I know it’s difficult, but please try erase Oktoberfest’s images of men in lederhosen, ladies bosoms in tight dirndl dresses, and who knows what else comes to mind through beer fogged memories. That’s history: November is all about Teutonic high culture in the city.
Bauhaus 1919-1933: Workshops for Modernity – MoMA’s first exhibit on the seminal German design school since 1938. More than four hundred works by Marcel Breuer, Walter Gropius, Vasily Kandinsky, Paul Klee and other avant-garde industrial designers of the Bauhaus faculty and students are on display.
Nov. 8 - Jan. 25
Quartett – German playwright Heiner Mueller’s adaptation of Les Liaisons Dangereuses offers plenty of innocence lost, betrayal and lust, ingredients that ensure an entertaining couple of hours. French actress Isabelle Huppert (photo, right) directed by the ingenious master Robert Wilson delivers her malicious intentions with calculated movements and gorgeous choreography.
Berliner Philharmoniker - Let the German composer’s romantic Second Symphony resonate while you are comfortably seated in the magestic Carnegie Hall. As part of a joint Brahms-Schoenberg exploration, besides Johannes Brahms’ passionate piece, the Berliner Philharmoniker will also perform Chamber Symphony No.1 by Viennese composer Arnold Schoenberg, and a modern era opera for a single singer that, according to the composer, tries "to represent in slow motion everything that occurs in a single second of maximum spiritual excitement."
Nov. 11-13
From Klimt to Klee – You can always count on Germanic art at The Neue Gallerie. This fall’s exhibition features works by Gustav Klimt, Egon Schiele (photo, left) Otto Dix, Max Beckmann, Paul Klee and others. For an evening of Austrian cooking accompanied by an 1890’s to 1930’s music cabaret show, reserve a prix fixe program for $110 at the Café Sabarsky - one of Kurt Gutenbrunner’s restaurants.
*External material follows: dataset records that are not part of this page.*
(** A level on a list of two or more motifs, all of whose pairs the table
    scores with a non-negative similarity: the pair that is selected, the
    arguments the averaging call receives, and what the level does with the
    outcome of that call. *)
Lemma merge_level_ok (st : state M) sd :
  2 ≤ length (motifs st) → scores_cover sd (heap st <$> motifs st) →
  ∃ pre merge_1 merge_2 post s ps_init p_last s_last l,
    combinations2 (motifs st) = pre ++ (merge_1, merge_2) :: post ∧
    pair_score (heap st) sd (merge_1, merge_2) = Ok s ∧
    (∀ p' s', p' ∈ pre → pair_score (heap st) sd p' = Ok s' →
              (similarity s' <= similarity s)%Q) ∧
    (∀ p' s', p' ∈ post → pair_score (heap st) sd p' = Ok s' →
              (similarity s' < similarity s)%Q) ∧
    combinations2 (motifs st) = ps_init ++ [p_last] ∧
    pair_score (heap st) sd p_last = Ok s_last ∧
    merge_level st sd
    = (average_motif ← average_motifs (heap st merge_1) (heap st merge_2)
                         (offset s_last) (orientation s_last);
       Ok (mkState
             (fun x => if decide (x = next st)
                       then mkMotif (motif_id (heap st merge_1) +:+ "_"
                                     +:+ motif_id (heap st merge_2))
                                    (pwm average_motif)
                       else heap st x)
             (S (next st)) l
             (trace st ++ [EvAverage merge_1 merge_2 (offset s_last)
                             (orientation s_last)]))).
Proof.
  intros Hlen Hcover.
  assert (Hpairs : ∀ p, p ∈ combinations2 (motifs st) →
            ∃ s, pair_score (heap st) sd p = Ok s ∧ (0 <= similarity s)%Q).
  { intros [x y] Hp. apply elem_of_combinations2 in Hp as (l1 & l2 & l3 & Hl).
    apply Hcover; apply list_elem_of_fmap_2; rewrite Hl; set_solver. }
  destruct (select_loop (heap st) sd (combinations2 (motifs st))
              (mkSelection 0 None None)) as (sel & Hsel & Hrel).
  { intros p Hp. destruct (Hpairs p Hp) as (s & Hs & _). eauto. }
  pose proof (combinations2_nonempty _ Hlen) as Hne.
  destruct Hrel as [(_ & _ & Hlt)|
                    (pre & [merge_1 merge_2] & s & post & Hsplit & Hm & Hs & _ & _ & Hpre & Hpost)].
  { exfalso. destruct (combinations2 (motifs st)) as [|p ps]; [done|].
    destruct (Hpairs p) as (s & Hs & Hge); [left|].
    apply (Qlt_not_le _ _ (Hlt p s (list_elem_of_here _ _) Hs) Hge). }
  destruct (exists_last Hne) as (ps_init & p_last & Hlast).
  pose proof Hsel as Hscore. rewrite Hlast in Hscore.
  apply select_loop_score in Hscore as (s_last & Hs_last & Hscore).
  assert (Hin : (merge_1, merge_2) ∈ combinations2 (motifs st))
    by (rewrite Hsplit; set_solver).
  apply elem_of_combinations2 in Hin as (l1 & l2 & l3 & Hl).
  destruct (list_remove_keeps merge_1 merge_2 l1 ((l2 ++ merge_2 :: l3) ++ [next st]))
    as (l' & Hr1 & Hin2); [set_solver|].
  destruct (list_remove_elem _ _ Hin2) as [l'' Hr2].
  exists pre, merge_1, merge_2, post, s, ps_init, p_last, s_last, l''.
  repeat split; try done.
  unfold merge_level. unfold select_pair. rewrite Hsel.
  cbn [mbind result_bind]. rewrite Hm, Hscore. cbn [mbind result_bind].
  destruct (average_motifs _ _ _ _) as [average_motif|e]; [|done].
  cbn [mbind result_bind].
  assert (Heq : motifs st ++ [next st]
                = l1 ++ merge_1 :: (l2 ++ merge_2 :: l3) ++ [next st])
    by (by rewrite Hl, <- app_assoc).
  rewrite Heq, Hr1.
  cbn [mbind result_bind]. by rewrite Hr2.
Qed.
Visit Germany - If a New York City immersion in German culture is not enough and geographic closeness is what you are longing for, Tablet Hotels suggests a Deutschland November wine tour. “And not just the sweet stuff either. Germany’s wines, both Rieslings and otherwise, are a lot more diverse than they’re often given credit for, with some exquisitely dry offerings in addition to the dessert-sweet classics. This is the far northern edge of the wine-producing world, which makes for some truly uncommon flavors — from deep red Spätburgunders to crisp white Rieslings to sparkling Deutscher Sekts, there’s something for every palate.
And while winery hotels per se aren’t quite the phenomenon in Germany that they are in France, for example, we do have a number of excellent Tablet hotels in Germany’s wine-producing regions.”